[Stored items from a collection]
_ _ _ _ _

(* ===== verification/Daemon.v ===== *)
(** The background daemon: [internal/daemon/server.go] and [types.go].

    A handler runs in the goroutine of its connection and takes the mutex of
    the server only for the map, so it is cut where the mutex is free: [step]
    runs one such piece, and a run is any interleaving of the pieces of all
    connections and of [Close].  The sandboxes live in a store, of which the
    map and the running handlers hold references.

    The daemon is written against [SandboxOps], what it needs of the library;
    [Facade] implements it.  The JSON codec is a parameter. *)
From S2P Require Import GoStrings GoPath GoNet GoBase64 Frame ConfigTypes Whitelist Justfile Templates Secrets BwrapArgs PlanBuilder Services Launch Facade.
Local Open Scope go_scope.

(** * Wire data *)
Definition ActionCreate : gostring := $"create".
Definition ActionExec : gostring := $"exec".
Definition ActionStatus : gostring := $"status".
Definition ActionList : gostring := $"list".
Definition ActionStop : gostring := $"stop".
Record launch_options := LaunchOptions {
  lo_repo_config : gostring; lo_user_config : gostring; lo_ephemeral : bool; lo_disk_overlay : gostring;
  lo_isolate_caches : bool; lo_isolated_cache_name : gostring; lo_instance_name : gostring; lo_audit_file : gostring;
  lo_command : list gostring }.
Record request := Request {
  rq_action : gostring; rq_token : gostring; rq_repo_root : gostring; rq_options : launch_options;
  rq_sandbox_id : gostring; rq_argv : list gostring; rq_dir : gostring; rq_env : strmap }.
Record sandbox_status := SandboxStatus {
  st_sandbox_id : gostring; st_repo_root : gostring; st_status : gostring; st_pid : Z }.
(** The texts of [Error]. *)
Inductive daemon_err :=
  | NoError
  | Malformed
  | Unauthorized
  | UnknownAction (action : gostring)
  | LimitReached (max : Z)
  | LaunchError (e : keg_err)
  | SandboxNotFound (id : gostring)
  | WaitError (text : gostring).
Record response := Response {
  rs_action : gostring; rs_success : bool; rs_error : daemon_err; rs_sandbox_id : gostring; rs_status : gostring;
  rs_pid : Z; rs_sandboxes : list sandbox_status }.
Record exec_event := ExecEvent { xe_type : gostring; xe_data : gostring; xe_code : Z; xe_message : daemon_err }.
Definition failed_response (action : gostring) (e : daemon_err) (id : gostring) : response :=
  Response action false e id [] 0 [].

_ _ _ _ _

DIRECTIONS FOR THIS TASK: Using the data above, restate word for word the lines from its opening line through the line that contains "the server only", and no more.

ANSWER AREA:
(* ===== verification/Daemon.v ===== *)
(** The background daemon: [internal/daemon/server.go] and [types.go].

    A handler runs in the goroutine of its connection and takes the mutex of
    the server only for the map, so it is cut where the mutex is free: [step]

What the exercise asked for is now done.